(3.0) Interesting, but not deep enough with too few examples and incomplete editing
Okay, so Bailey passed away before publication so whoever took over didn't want to step on his toes too much (they have a note to that effect at the beginning of the book), but they left behind an incompletely edited work. There are grammar and punctuation bugs as well as several sentences that are difficult to parse (or they're downright editing errors).
My interest in his topics were generally directly proportional to how long ago he was talking about. Colonial American English (and its many pidgins with Native American languages, French, Spanish etc.) is really cool. And I had no idea how we'd have any way of knowing what they sounded like. Well, thanks to the fluidity of spelling a few centuries ago, words were often written far more phonetically than they are now. And with several authors' accounts of the same speech, you can get a really good triangulation on the original sounds. Another good source: non-native English speakers: they also tended to go more phonetic, even in later centuries. Of particular interest were the Salem witch trial documents, which were particularly well preserved and offered lots of good material.
So some interesting examples, word and phrase origins, and some tracking of the movement of dialect, accent, pronunciation from the East to the West (who knew Iowans had such an influence on modern white Los Angeles English?).
I'd also recommend not reading this in ebook (or at least on the nook) as the fonts just can't keep up with the IPA phonetic notation (many characters just show up as boxes :( )
Tidbits:
- Dedham, MA was originally named Contentment
- katniss was a Swedish-Native American pidgin name for a particular plant (arrowhead or water-archer? never heard of em either)
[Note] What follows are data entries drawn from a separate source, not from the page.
(** * ytsummarize: a shallow embedding of [src/ytsummarize.py]

    The script is sequential glue around four external services.  The
    embedding keeps its structure:

    - Python [str] values are the bytes of their UTF-8 encoding
      ([string]); the operations of [str] the script and the library code
      it calls rely on are written out in [PyStr];
    - the two standard-library parsers the URL parser calls
      ([urllib.parse.urlparse], [urllib.parse.parse_qs]) and the one regular
      expression it matches are modelled in [Urllib] and [Re];
    - exceptions, the file system, standard input and the sequence of
      observable events (prints and service calls) are threaded by a small
      state-and-exception monad [M];
    - the external services are deterministic oracles collected in [World].
*)

From Stdlib Require Import String Ascii List Bool Arith Lia.
Import ListNotations.
Local Open Scope list_scope.
Local Open Scope string_scope.

(* ===================================================================== *)
(** ** Python strings *)
(* ===================================================================== *)

Module PyStr.

(** [c in chars] for a one-character [c]. *)
Fixpoint mem (c : ascii) (chars : string) : bool :=
  match chars with
  | EmptyString => false
  | String d rest => Ascii.eqb c d || mem c rest
  end.

(** [s.find(c)]; [None] stands for Python's [-1]. *)
Fixpoint find (c : ascii) (s : string) : option nat :=
  match s with
  | EmptyString => None
  | String d rest =>
      if Ascii.eqb d c then Some 0
      else match find c rest with
           | Some i => Some (S i)
           | None => None
           end
  end.

(** [s[:n]] *)
Fixpoint take (n : nat) (s : string) : string :=
  match n, s with
  | S k, String c rest => String c (take k rest)
  | _, _ => EmptyString
  end.

(** [s[n:]] *)
Fixpoint drop (n : nat) (s : string) : string :=
  match n, s with
  | S k, String _ rest => drop k rest
  | _, _ => s
  end.

(** [all(p(c) for c in s)] *)
Fixpoint all (p : ascii -> bool) (s : string) : bool :=
  match s with
  | EmptyString => true
  | String c rest => p c && all p rest
  end.

(** [s.startswith(p)], returning what follows the prefix. *)
Fixpoint strip_prefix (p s : string) : option string :=
  match p, s with
  | EmptyString, _ => Some s
  | String a p', String b s' =>
      if Ascii.eqb a b then strip_prefix p' s' else None
  | String _ _, EmptyString => None
  end.

Definition startswith (s p : string) : bool :=
  match strip_prefix p s with Some _ => true | None => false end.

(** [s.endswith(c)] for a one-character [c]. *)
Fixpoint endswith_char (s : string) (c : ascii) : bool :=
  match s with
  | EmptyString => false
  | String d EmptyString => Ascii.eqb d c
  | String _ rest => endswith_char rest c
  end.

(** [s.lstrip(chars)] with the character set given as a predicate. *)
Fixpoint lstrip (p : ascii -> bool) (s : string) : string :=
  match s with
  | EmptyString => EmptyString
  | String c rest => if p c then lstrip p rest else s
  end.

(** The longest prefix of characters satisfying [p]. *)
Fixpoint take_while (p : ascii -> bool) (s : string) : string :=
  match s with
  | EmptyString => EmptyString
  | String c rest => if p c then String c (take_while p rest) else EmptyString
  end.

(** [s.replace(c, "")] for a one-character [c]. *)
Fixpoint remove (c : ascii) (s : string) : string :=
  match s with
  | EmptyString => EmptyString
  | String d rest =>
      if Ascii.eqb d c then remove c rest else String d (remove c rest)
  end.

(** [s.replace(a, b)] for one-character [a] and [b]. *)
Fixpoint replace (a b : ascii) (s : string) : string :=
  match s with
  | EmptyString => EmptyString
  | String d rest =>
      String (if Ascii.eqb d a then b else d) (replace a b rest)
  end.

(** [s.partition(c)]: text before the first [c], whether [c] occurs, and
    the text after it. *)
Fixpoint partition (c : ascii) (s : string) : string * bool * string :=
  match s with
  | EmptyString => (EmptyString, false, EmptyString)
  | String d rest =>
      if Ascii.eqb d c then (EmptyString, true, rest)
      else let '(before, found, after) := partition c rest in
           (String d before, found, after)
  end.

(** [s.rpartition(c)]: as [partition] about the last [c]; when [c] does
    not occur Python returns [('', '', s)]. *)
Fixpoint rpartition (c : ascii) (s : string) : string * bool * string :=
  match s with
  | EmptyString => (EmptyString, false, EmptyString)
  | String d rest =>
      let '(before, found, after) := rpartition c rest in
      if found then (String d before, true, after)
      else if Ascii.eqb d c then (EmptyString, true, rest)
      else (EmptyString, false, String d after)
  end.

(** [s.split(c)] for a one-character separator. *)
Fixpoint split (c : ascii) (s : string) : list string :=
  match s with
  | EmptyString => [EmptyString]
  | String d rest =>
      if Ascii.eqb d c then EmptyString :: split c rest
      else match split c rest with
           | piece :: pieces => String d piece :: pieces
           | [] => [String d EmptyString]
           end
  end.

(** [sep.join(parts)] *)
Fixpoint join (sep : string) (parts : list string) : string :=
  match parts with
  | [] => EmptyString
  | [x] => x
  | x :: rest => x ++ sep ++ join sep rest
  end.

Definition is_upper (c : ascii) : bool :=
  ((65 <=? nat_of_ascii c) && (nat_of_ascii c <=? 90))%nat.

Definition is_lower (c : ascii) : bool :=
  ((97 <=? nat_of_ascii c) && (nat_of_ascii c <=? 122))%nat.

Definition is_digit (c : ascii) : bool :=
  ((48 <=? nat_of_ascii c) && (nat_of_ascii c <=? 57))%nat.

(** [c.isascii()] on a byte. *)
Definition isascii_char (c : ascii) : bool := (nat_of_ascii c <? 128)%nat.

Definition isascii (s : string) : bool := all isascii_char s.

Definition lower_char (c : ascii) : ascii :=
  if is_upper c then ascii_of_nat (nat_of_ascii c + 32) else c.

(** [s.lower()].  Only the letters [A-Z] change: the bytes of a
    non-ASCII character are left as they are. *)
Fixpoint lower (s : string) : string :=
  match s with
  | EmptyString => EmptyString
  | String c rest => String (lower_char c) (lower rest)
  end.

(** [c.isspace()] for an ASCII character: U+0009 to U+000D and U+001C to
    U+0020. *)
Definition isspace (c : ascii) : bool :=
  let n := nat_of_ascii c in
  (((9 <=? n) && (n <=? 13)) || ((28 <=? n) && (n <=? 32)))%nat.

(** The white-space characters of [str.isspace] that take two bytes in
    UTF-8: U+0085 and U+00A0. *)
Definition isspace2 (c d : ascii) : bool :=
  Ascii.eqb c "194" && (Ascii.eqb d "133" || Ascii.eqb d "160").

(** Those that take three bytes: U+1680, U+2000 to U+200A, U+2028, U+2029,
    U+202F, U+205F and U+3000.  No character of four bytes is white
    space. *)
Definition isspace3 (c d e : ascii) : bool :=
  (Ascii.eqb c "225" && Ascii.eqb d "154" && Ascii.eqb e "128")
  || (Ascii.eqb c "226" && Ascii.eqb d "128"
      && (((128 <=? nat_of_ascii e) && (nat_of_ascii e <=? 138))%nat
          || Ascii.eqb e "168" || Ascii.eqb e "169" || Ascii.eqb e "175"))
  || (Ascii.eqb c "226" && Ascii.eqb d "129" && Ascii.eqb e "159")
  || (Ascii.eqb c "227" && Ascii.eqb d "128" && Ascii.eqb e "128").

(** [s.lstrip()]: the leading white-space characters, of one, two or
    three bytes each, are removed. *)
Fixpoint lstrip_space (s : string) : string :=
  match s with
  | EmptyString => EmptyString
  | String c rest =>
      if isspace c then lstrip_space rest
      else
        match rest with
        | EmptyString => s
        | String d rest2 =>
            if isspace2 c d then lstrip_space rest2
            else
              match rest2 with
              | EmptyString => s
              | String e rest3 =>
                  if isspace3 c d e then lstrip_space rest3 else s
              end
        end
  end.

(** [s.isspace()] or [s == ""]: nothing is left of [s] once its leading
    white space is removed. *)
Definition isblank (s : string) : bool :=
  match lstrip_space s with EmptyString => true | String _ _ => false end.

(** [s.rstrip()]: the text is cut where only white space follows.  In
    UTF-8 text no white-space character starts inside another character,
    so the cut falls between two characters. *)
Fixpoint rstrip_space (s : string) : string :=
  match s with
  | EmptyString => EmptyString
  | String c rest => if isblank s then EmptyString else String c (rstrip_space rest)
  end.

(** [s.strip()] *)
Definition strip (s : string) : string := rstrip_space (lstrip_space s).

(** Truth value of a [str]: the empty string is false. *)
Definition truthy (s : string) : bool :=
  match s with EmptyString => false | String _ _ => true end.

(** [str(b)] for a [bool], as an f-string prints it. *)
Definition of_bool (b : bool) : string := if b then "True" else "False".

End PyStr.

(* ===================================================================== *)
(** ** Exceptions and results *)
(* ===================================================================== *)

(** The exceptions the script can observe are all subclasses of
    [Exception].  [TranscriptsDisabled] is the class of the transcript
    library that [except TranscriptsDisabled] selects; every other class
    is kept with its name.  [msg] is the text [str(e)] yields. *)
Inductive exn : Type :=
| TranscriptsDisabled (msg : string)
| PyExc (cls : string) (msg : string).

(** [str(e)] *)
Definition str_of_exn (e : exn) : string :=
  match e with
  | TranscriptsDisabled msg => msg
  | PyExc _ msg => msg
  end.

Definition ValueError (msg : string) : exn := PyExc "ValueError" msg.
Definition TypeError (msg : string) : exn := PyExc "TypeError" msg.
Definition KeyError (msg : string) : exn := PyExc "KeyError" msg.
Definition IndexError (msg : string) : exn := PyExc "IndexError" msg.
Definition EOFError (msg : string) : exn := PyExc "EOFError" msg.
Definition FileNotFoundError (msg : string) : exn :=
  PyExc "FileNotFoundError" msg.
- "youns" from Pennsylvania actually comes originally from Northern Ireland!
- levee first used in New Orleans (quite apropos!), but he doesn't give us any origin, nor claim that it was created out of thin air (I'm assuming it was borrowed or adapted from an existing word) in some language.
- hoodoo was Neworleanian, originally from the Caribbean and he claims it's only used down there...though I could've sworn it was used extensively in Alberta when we visited the Dinosaur Provincial Park (and we felt like idiots for never having heard it before)...he gives no definition at all though, so I can't even tell if the word is being used the same way (a pillar of sandstone (usually witha rock atop, which blocked rain erosion) that remains after the rest has eroded away))
- Early 20th century Chicagoans were well-read to the point that they tended to pronounce words closer to their spelling than generally accepted elsewhere, probably influencing the same in farther Western American English...mostly properly pronouncing phonemes that were dropped elsewhere (e.g. Arctic, auxiliary, factory, February). Hm, I find myself doing the same thing...you know, pronouncing them correctly ;)
- Zorro played by a Latino born Catalano and his Mexican nemesis a Texan named Goodman?
The unpolishedness of the work really did me in though:
- I don't like the citation style at all. He optionally puts name, publication date in parens in text after the statement (must infer from context the author and occasionally the publication year, then find them in the bibliography), as well as a third datum--page number? it's not clear at all. There were valuable footnotes separate from these (not citations at all, just extra tidbits--in at least one case, it should've been added to the body of the work itself, not footnoted, as it was relevant to the discussion).
- several times he cited examples to support a claim, but some of the examples clearly didn't fit into the claim he made (they should've just been pulled out; the others fit the claim and sufficed). For example: pronouncing the name, Charles, as "Chals" and the word, parsonage, as "pasneg" were supposedly examples of INSERTING 'r' sounds where they don't belong (as proof that Charlestonians were dropping 'r' after vowels in other words...the idea was that they were intentionally reinserting the 'r's and did so where they didn't used to be). These were examples of 'r' being REMOVED. He also doesn't really make this argument completely, just hints at it (my explanation here actually lays it out more cogently, and it's not very good itself)
- discusses a debate about the meaning of Narrangansett telling us that both sides (a prodigious briar or a name of a cold spring) are incorrect, but doesn't tell us which IS correct (there is a citation, but c'mon is it that hard to just tell us?)
- he tells us parenthetically in one sentence that Conrad Weiser usually spoke German after having made that quite clear in the preceding (lengthy) paragraph. You made your point, just drop the repetition.
- the Swedish gå was written gä in one of his examples...fortunately this doesn't subvert his argument (actually, correcting it would've strengthened it slightly)
- bug: "Nowadays, of course, no one pays any never mind to such structures"...or is this some clarifying structure that I've never encountered before?
- bug: dropped apostrophe in "daughters' ": "...the wealthy in Beverly Hills who paid handsomely to have their daughters Valspeak eliminated."
- did Buffy the Vampire Slayer really introduce "much" used for "often"? I really think we used "Walk much?" when someone tripped back in the early-to-mid-nineties. But I fault the show's lexicographer who claims the construction is his own.